Mpls, Indianapolis and Chicago at the crossroad
“Murderapolis continues to flourish” was our column headline, September 26, 2011. We, as Chicago, Indianapolis, and other cities, are at a crossroads: Choose between the protection and prosperity for the “helping” bureaucracies or protection and prosperity for those they were established to help?
More trillions for bureaus or for those the bureaus were created to help? “Murderapolis?” Minneapolis, Chicago, Indianapolis and other cities, or not Murderapolis?
As the nation’s attention turns to violence involving guns in Minneapolis, Chicago and Indianapolis, among other cities, proportionality is seen: Each city is on par with the level of gun violence per capita.

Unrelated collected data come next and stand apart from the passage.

(* ===== verification/Authority.v ===== *)
(** * Credentials under interleaving

    Every operation of Sessions.v and Grants.v as a step of one system: the tables, and
    the decisions that reads have made and whose transactions are still to come.  A
    transaction may come any number of steps after its read, so all interleavings are
    covered (and more: a decision may be carried out twice, and the service may restart
    with another secret and another origin between any two steps).  The theorems: the
    credential invariant holds in every reachable state; a refresh token is redeemed at
    most once and its reuse ends the session; scopes only narrow; revocation is final;
    what [Authenticate] accepts. *)

From S2P Require Import Prelude Ids GoStrings Scopes Limits AuthzStore Sessions Grants Credentials.

(** ** Facts about single reads *)

Definition scan_flag (c : option Z) : bool := negb (scanInt c =? 0)%Z.

Lemma scan_flag_true c : c <> Some 0%Z -> scan_flag c = true <-> c <> None.
Proof.
  intros Hc. unfold scan_flag, scanInt. destruct c as [v|]; simpl; [|done].
  rewrite negb_true_iff, Z.eqb_neq. split; [done|]. intros _ ->. done.
Qed.

Lemma scan_flag_false c : c <> Some 0%Z -> scan_flag c = false <-> c = None.
Proof.
  intros Hc. pose proof (scan_flag_true c Hc) as Ht. destruct (scan_flag c), c; naive_solver.
Qed.

Lemma UnixMilli_ms v : UnixMilli (v * Millisecond)%Z = v.
Proof. by apply Z.div_mul. Qed.

Lemma earlier_le_r a b : (earlier a b <= b)%Z.
Proof. unfold earlier. destruct (a <? b)%Z eqn:E; bool_to_prop; lia. Qed.

(** The tables that only the grant pipeline changes. *)
Definition flow_same (d d' : AuthDB) : Prop :=
  tb_clients d' = tb_clients d /\ tb_enrollments d' = tb_enrollments d /\
  tb_requests d' = tb_requests d /\ tb_codes d' = tb_codes d.

#[export] Instance flow_same_po : PreOrder flow_same.
Proof.
  split; [by intros ?|]. intros a b c (? & ? & ? & ?) (? & ? & ? & ?).
  split_and!; congruence.
Qed.

(** No OAuth authorization appears. *)
Definition no_new (d d' : AuthDB) : Prop := forall a r,
  tb_authorizations d' !! a = Some r -> ar_kind r = AuthKindOAuth -> is_Some (tb_authorizations d !! a).

Lemma no_new_alter d d' g id :
  tb_authorizations d' = alter g id (tb_authorizations d) -> no_new d d'.
Proof.
  intros E a r. rewrite E, lookup_alter. case_decide; [subst|by eauto].
  destruct (tb_authorizations d !! a); [by eauto|done].
Qed.

Lemma no_new_insert d d' id r0 :
  tb_authorizations d' = <[id := r0]> (tb_authorizations d) ->
  is_Some (tb_authorizations d !! id) \/ ar_kind r0 <> AuthKindOAuth -> no_new d d'.
Proof.
  intros E Hor a r. rewrite E, lookup_insert. case_decide; [subst|by eauto].
  intros [= <-]. by destruct Hor.
Qed.

Lemma no_new_eq d d' : tb_authorizations d' = tb_authorizations d -> no_new d d'.
Proof. intros E a r. rewrite E. eauto. Qed.

#[export] Hint Resolve no_new_alter no_new_insert no_new_eq : gm.

Lemma AuthzTx_inv {A} now (m : Tx A) d d' res :
  AuthzTx now m d = (d', res) ->
  (exists e, res = Err e /\ d' = d /\ m now d = Err e) \/ (exists a, res = Ok a /\ m now d = Ok (d', a)).
Proof.
  unfold AuthzTx. destruct (m now d) as [[d1 a]|e]; intros [= <- <-]; [right|left]; by eauto.
Qed.

Lemma bind_inv {A B} (m : Tx A) (k : A -> Tx B) now d d' b :
  (m ≫= k) now d = Ok (d', b) -> exists d1 a, m now d = Ok (d1, a) /\ k a now d1 = Ok (d', b).
Proof.
  unfold mbind, Tx_bind. destruct (m now d) as [[d1 a]|e]; [|done]. eauto.
Qed.

Section Authority.
Context `{CollisionFree}.

Definition CORE (d : AuthDB) : Prop := core (tb_authorizations d) (tb_tokens d).
Definition LE (d d' : AuthDB) : Prop :=
  core_le (tb_authorizations d) (tb_tokens d) (tb_authorizations d') (tb_tokens d').
Definition DEAD (id : string) (d : AuthDB) : Prop := dead id (tb_authorizations d) (tb_tokens d).

#[export] Instance LE_po : PreOrder LE.
Proof. split; [intros ?; apply core_le_refl|]. intros a b c. apply core_le_trans. Qed.

(** A step that keeps the invariant and loses nothing. *)
Definition good (d d' : AuthDB) : Prop := CORE d' /\ LE d d' /\ flow_same d d' /\ no_new d d'.

Lemma cred_refl d : CORE d -> good d d.
Proof. intros Hc. split; [done|]. split; [done|]. split; [done|]. by eexists. Qed.

Lemma good_same d d1 d2 :
  tb_authorizations d2 = tb_authorizations d1 -> tb_tokens d2 = tb_tokens d1 -> flow_same d1 d2 ->
  good d d1 -> good d d2.
Proof.
  intros Ea Et Hf (Hc & Hle & Hf' & Hnn). unfold good, CORE, LE, no_new. rewrite Ea, Et.
  split_and!; [done|done|by transitivity d1|done].
Qed.

(** ** The digests *)

Lemma tokenHash_inj a1 k1 v1 a2 k2 v2 :
  nul_free a1 = true -> nul_free a2 = true -> nul_free k1 = true -> nul_free k2 = true ->
  tokenHash a1 k1 v1 = tokenHash a2 k2 v2 -> a1 = a2 /\ k1 = k2 /\ v1 = v2.
Proof.
  intros Ha1 Ha2 Hk1 Hk2 E. unfold tokenHash, digest in E. apply sha256_inj in E.
  rewrite !concat_cons2 in E. apply append_inv_head, append_inv_head in E.
  apply nul_split in E as [-> E]; [|done..]. by apply nul_split in E as [-> E].
Qed.

(** A row found under the hash of a presented refresh token is a refresh token's. *)
Lemma presented_kind A T audience kind v t :
  core A T -> nul_free audience = true -> (kind = TokenKindAccess \/ kind = TokenKindRefresh) ->
  T !! tokenHash audience kind v = Some t -> tk_kind t = kind.
Proof.
  intros Hc Ha Hk Ht. destruct (core_hash _ _ Hc _ _ Ht) as (Hkt & a & w & Haud & E).
  apply tokenHash_inj in E as (_ & E & _); [done|done|done| |].
  - by destruct Hk as [-> | ->].
  - by destruct Hkt as [-> | ->].
Qed.

(** ** Decisions that still hold *)

Record valid_decision (d : AuthDB) (dec : RefreshDecision) : Prop := {
  vd_row : exists t, tb_tokens d !! de_hash dec = Some t /\ tk_kind t = TokenKindRefresh /\
    tk_authorization_id t = au_ID (de_auth dec) /\
    exists r, tb_authorizations d !! au_ID (de_auth dec) = Some r /\
      has_scopes (ar_minted_scopes r) (de_minted dec) /\
      (live t -> has_scopes (ar_scopes r) (de_current dec)) /\
      (forall e, ar_expires_at_ms r = Some e -> (UnixMilli (de_refreshExpiry dec) <= e)%Z);
  vd_known : de_next dec ⊆ list_to_set canonicalOrder;
  vd_next : de_next dec ⊆ de_current dec;
  vd_kept : de_narrowed dec = false -> de_next dec = de_current dec;
}.

Definition valid_refresh (d : AuthDB) (rr : RefreshRead) : Prop :=
  match rr with
  | RefreshRotate dec => valid_decision d dec
  | RefreshReuse row => exists t, tb_tokens d !! to_TokenHash row = Some t /\
      tk_authorization_id t = to_AuthorizationID row /\ tk_spent_at_ms t <> None
  | _ => True
  end.

Lemma valid_refresh_le d d' rr : LE d d' -> valid_refresh d rr -> valid_refresh d' rr.
Proof.
  intros [Ha Ht]. destruct rr as [e|reason e|row|dec]; simpl; try done.
  - intros (t & Hh & Hid & Hs). destruct (Ht _ _ Hh) as (t' & Ht' & Hle). exists t'.
    destruct Hle. split_and!; [done|congruence|]. by rewrite tle_spent.
  - intros [(t & Hh & Hk & Hid & r & Hr & Hmi & Hcur & Hexp) ? ? ?]. split; try done.
    destruct (Ht _ _ Hh) as (t' & Ht' & Hle). destruct (Ha _ _ Hr) as (r' & Hr' & Hale & _ & Hsc).
    exists t'. split; [done|]. split; [by rewrite (tle_kind _ _ Hle)|].
    split; [by rewrite (tle_auth _ _ Hle)|]. exists r'. split; [done|].
    rewrite (ale_minted _ _ Hale), (ale_expires _ _ Hale). split_and!; [done| |done].
    intros Hl. destruct Hsc as [-> |Hsc]; [apply Hcur; by eapply tok_le_live|].
    by destruct (Hsc _ _ _ Hh Hid Hk Ht').
Qed.

Lemma requested_scopes_ok current minted raw next narrowed :
  requested_scopes current minted raw = Ok (next, narrowed) ->
  next ⊆ current /\ (narrowed = false -> next = current) /\
  (current ⊆ list_to_set canonicalOrder -> next ⊆ list_to_set canonicalOrder).
Proof.
  unfold requested_scopes. destruct raw as [|x raw]; [by intros [= <- <-]|].
  destruct (ParseScopes _) as [req|e] eqn:Hp; [|done]. destruct (Empty req); [done|].
  destruct (Widens req minted || Widens req current) eqn:E; [done|]. intros [= <- <-].
  apply orb_false_iff in E as [_ Hw%Widens_false]. split_and!; [done| |].
  - intros Heq%negb_false_iff. unfold Equal in Heq. apply andb_true_iff in Heq as [Hsz%bool_decide_eq_true Hsub%Subset_spec].
    apply leibniz_equiv, set_subseteq_size_equiv; [exact Hsub|]. by rewrite Hsz.
  - intros _. by eapply parse_known.
Qed.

Why won’t the violence go away?
(1) illegal drugs, especially heroin, an evil driving terrorism in cities like Minneapolis;
(2) a disturbing number of African American males confined to wheelchairs due to shootings and assaults;
(3) attacks on police officers (Indianapolis police officers have been shot at 18 times this year by gunmen firing from ambush);
(4) a reduction in the number of police officers and sheriffs needed;
(5) continue spending of trillions to support the bureaucracies established to help people rather than spending it on helping people excel in education, jobs, and housing; and
(6) all contributing to what seem like policies reflecting a calculated and intentional genocide.
Murders are taking place by any means necessary, especially with guns and knives. Who gets protected? How about baseball? Minneapolis created “clean zones” (clean of Blacks) to protect the city’s $145 million windfall from hosting Major League Baseball’s All Star Game July 15, demonstrating that communities considered valuable receive protection.
One hundred police officers were borrowed from other jurisdictions to keep these zones “clean.” Communities not considered “valuable” do not receive such protection. This emerging debate in Chicago and Indianapolis has made their mayors extremely unpopular with the affected Black and Brown communities.
We hear discussions about getting guns off the street but few about how guns got on the street. It was little discussed at the recent so-called law enforcement summit at the school district HQ in North Minneapolis.
For over 30 years we’ve asked: Are gun manufacturing plants located within affected communities? We know there are no Black people manufacturing weapons. There are no Black people with access to the materials needed to manufacture and market high-powered assault weapons and handguns.
The African American community doesn’t even have a business that manufactures knives. The economic surge in the area of weapons is for Whites. The surge in violence caused by weapons is for Blacks.
This cycle of violence has a “weapons highway” between big Chicago and the little Chicagos like Minneapolis and Indianapolis. These modern trails of broken tears are from communities seeing their future destroyed.
Minneapolis and Indianapolis have not yet reached the point of needing to deploy the National Guard. The African American community needs to be convinced that the system cares and that it has a solution for the preservation of African American lives, now and in the future. We do not enjoy being a doomsday predictor, but one homicide a week and numerous assaults is why we are.
Dreams are dying and fears are rising in Minneapolis, Chicago, and Indianapolis because of these patterns of violence, at the center of which are guns and drugs brought into our communities. We recall the 1985 speech by now-U.S. Congresswoman Maxine Waters. As a member of the California Assembly, she warned that this problem was rapidly approaching.
People didn’t listen. People didn’t believe. And now we see the consequences of a very calculated plan that threatens the very future of Blacks in America.